Prior studies have identified numerous hospital-associated pathogens (HAPs) as well as routes of transmission between patients, staff, equipment, surfaces, and recycled air. HAPs that are of particular relevance to this study are coagulase-negative staphylococci, Staphylococcus aureus, Enterococcus species, Candida species, Escherichia coli, Pseudomonas aeruginosa, Klebsiella pneumoniae, Enterobacter species, Acinetobacter baumannii, and Klebsiella oxytoca, which have been previously found to collectively account for 84% of HAIs over a 21 month period in 463 hospitals [33]. These bacteria are commonly found on physician’s and nursing staff’s clothing [34–41], cell phones [42–47], stethoscopes [48], computer keyboards [49], telemetry leads [50], electronic thermometers [51], blood-pressure cuffs [52], and gels for ultrasound probes [53]. Even the air in patient rooms present levels of HAPs that are much higher than in other indoor environments [54–58]. The persistence of HAPs across multiple reservoirs implies that, despite the sensitivity of these microorganisms to inexpensive disinfectants, environmental sterilization practices are an incomplete approach to protecting patients. Understanding these HAPs in the context of the microbial communities they inhabit, which may affect their ability to infect, is a critical gap in knowledge.

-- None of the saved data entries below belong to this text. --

(* ===== verification/HookerDex.v ===== *)
(** * Generated hooker methods

    [BuildDex] of [lsplant.cc] as the calls it makes on the method builders,
    and the entry of fast-native hookers: [VNativeHookerEntry],
    [ScopedNonNativeTargetMethod].  The DEX builder is a library outside the
    repository: what it is asked to emit is data here, and the theorems give
    the instructions the meaning the Dalvik documentation gives them. *)

From S2P Require Import Prelude Memory Platform ArtMethod ObjectCollections Reflection HookApi.
From Stdlib Require Import Ascii.

(** ** The builder calls *)

(** A register: one from [AllocRegister], in order, or a [Value::Parameter]. *)
Inductive Reg : Type := Allocated (n : Z) | Param (n : Z).

#[global] Instance Reg_eq_dec : EqDecision Reg.
Proof. solve_decision. Defined.

Inductive Insn : Type :=
  | BuildConst (dst : Reg) (v : Z)
  | BuildConstWide (dst : Reg) (v : Z)
  | BuildNewArray (dst size : Reg)
  | BuildBoxIfPrimitive (dst : Reg) (type : ascii) (src : Reg)
  | BuildAputObject (array value index : Reg)
  | GetStaticObjectField (dst : Reg)
  | InvokeVirtualObject (dst : Reg) (args : list Reg)
  | InvokeStaticObject (dst : Reg) (args : list Reg)
  | CastToBox (reg : Reg) (type : ascii)
  | BuildUnBoxIfPrimitive (dst : Reg) (type : ascii) (src : Reg)
  | BuildReturnVoid
  | BuildReturn (src : Reg) (is_object is_wide : bool).

Definition is_wide (type : ascii) : bool := Ascii.eqb type "J" || Ascii.eqb type "D".
Definition is_primitive (type : ascii) : bool := negb (Ascii.eqb type "L").

Definition parameter_types_of (params : list ascii) (is_static : bool) : list ascii :=
  (if is_static then [] else ["L"%char]) ++ params.

(** The loops that fill the array: from parameter [i] in register [j] on;
    indices start at [skip]. *)
Fixpoint emit_args (skip i j : Z) (tmp hook_params_array : Reg) (types : list ascii) : list Insn :=
  match types with
  | [] => []
  | t :: types =>
      [ BuildBoxIfPrimitive (Param j) t (Param j);
        BuildConst tmp (i - skip);
        BuildAputObject hook_params_array (Param j) tmp ] ++
      emit_args skip (i + 1) (if is_wide t then j + 1 + 1 else j + 1) tmp hook_params_array types
  end.

(** The invocation of the callback. *)
Definition emit_call (size : Z) (is_static is_native_api should_pack : bool)
    (tmp hook_params_array zero_local : Reg) : list Insn :=
  if should_pack then [InvokeVirtualObject tmp [tmp; hook_params_array]]
  else if is_static then
    let zero := if size =? 1 then zero_local else Param 0 in
    [ BuildConst zero 0;
      if is_native_api then InvokeStaticObject tmp [zero; hook_params_array; tmp]
      else InvokeVirtualObject tmp [tmp; zero; hook_params_array] ]
  else if is_native_api then [InvokeStaticObject tmp [Param 0; hook_params_array; tmp]]
  else [InvokeVirtualObject tmp [tmp; Param 0; hook_params_array]].

Definition emit_return (return_type : ascii) (tmp : Reg) : list Insn :=
  if Ascii.eqb return_type "V" then [BuildReturnVoid]
  else if is_primitive return_type then
    [ CastToBox tmp return_type; BuildUnBoxIfPrimitive tmp return_type tmp;
      BuildReturn tmp false (is_wide return_type) ]
  else [BuildReturn tmp true false].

What will be the output from the research project?

The results of this project will be of interest to the microbial ecology, health sciences, and building design communities. As such, we will publish in PLoS Pathogens, Nature Medicine, Science, and Indoor Air. Additionally, our findings will be made accessible to the general public through a website (www.hospitalmicrobiome.com) and social media networks (Twitter and Facebook). In addition, members of the team, including the PIs and postdoctoral researchers will give talks at national and international meetings, which will reflect the multi-disciplinary nature of the proposed research. We will develop a model that leverages building conditions to predict microbial succession and the potential for HAIs. Data will be deposited in MobeDAC and will be associated with the Earth Microbiome Project (www.earthmicrobiome.org). In addition, through the Hospital Microbiome Consortium, we will work towards the development of a new, multi-disciplinary community focused on determining the way in which people microbially interact with their built environment in hospitals. Specifically, we hope this consortium will act to re-focus disease control in hospitals, and lead to new knowledge regarding the potential ways to mitigate disease outbreaks, and utilize friendly bacteria to help in this activity. We will generate at least two workshop reports, which will be published in Standards in Genomic Science, for the two annual meetings of the consortium, and work towards the development of several key whitepapers outlining vision, and potential experimental and observational research to aid in characterizing these ecosystems.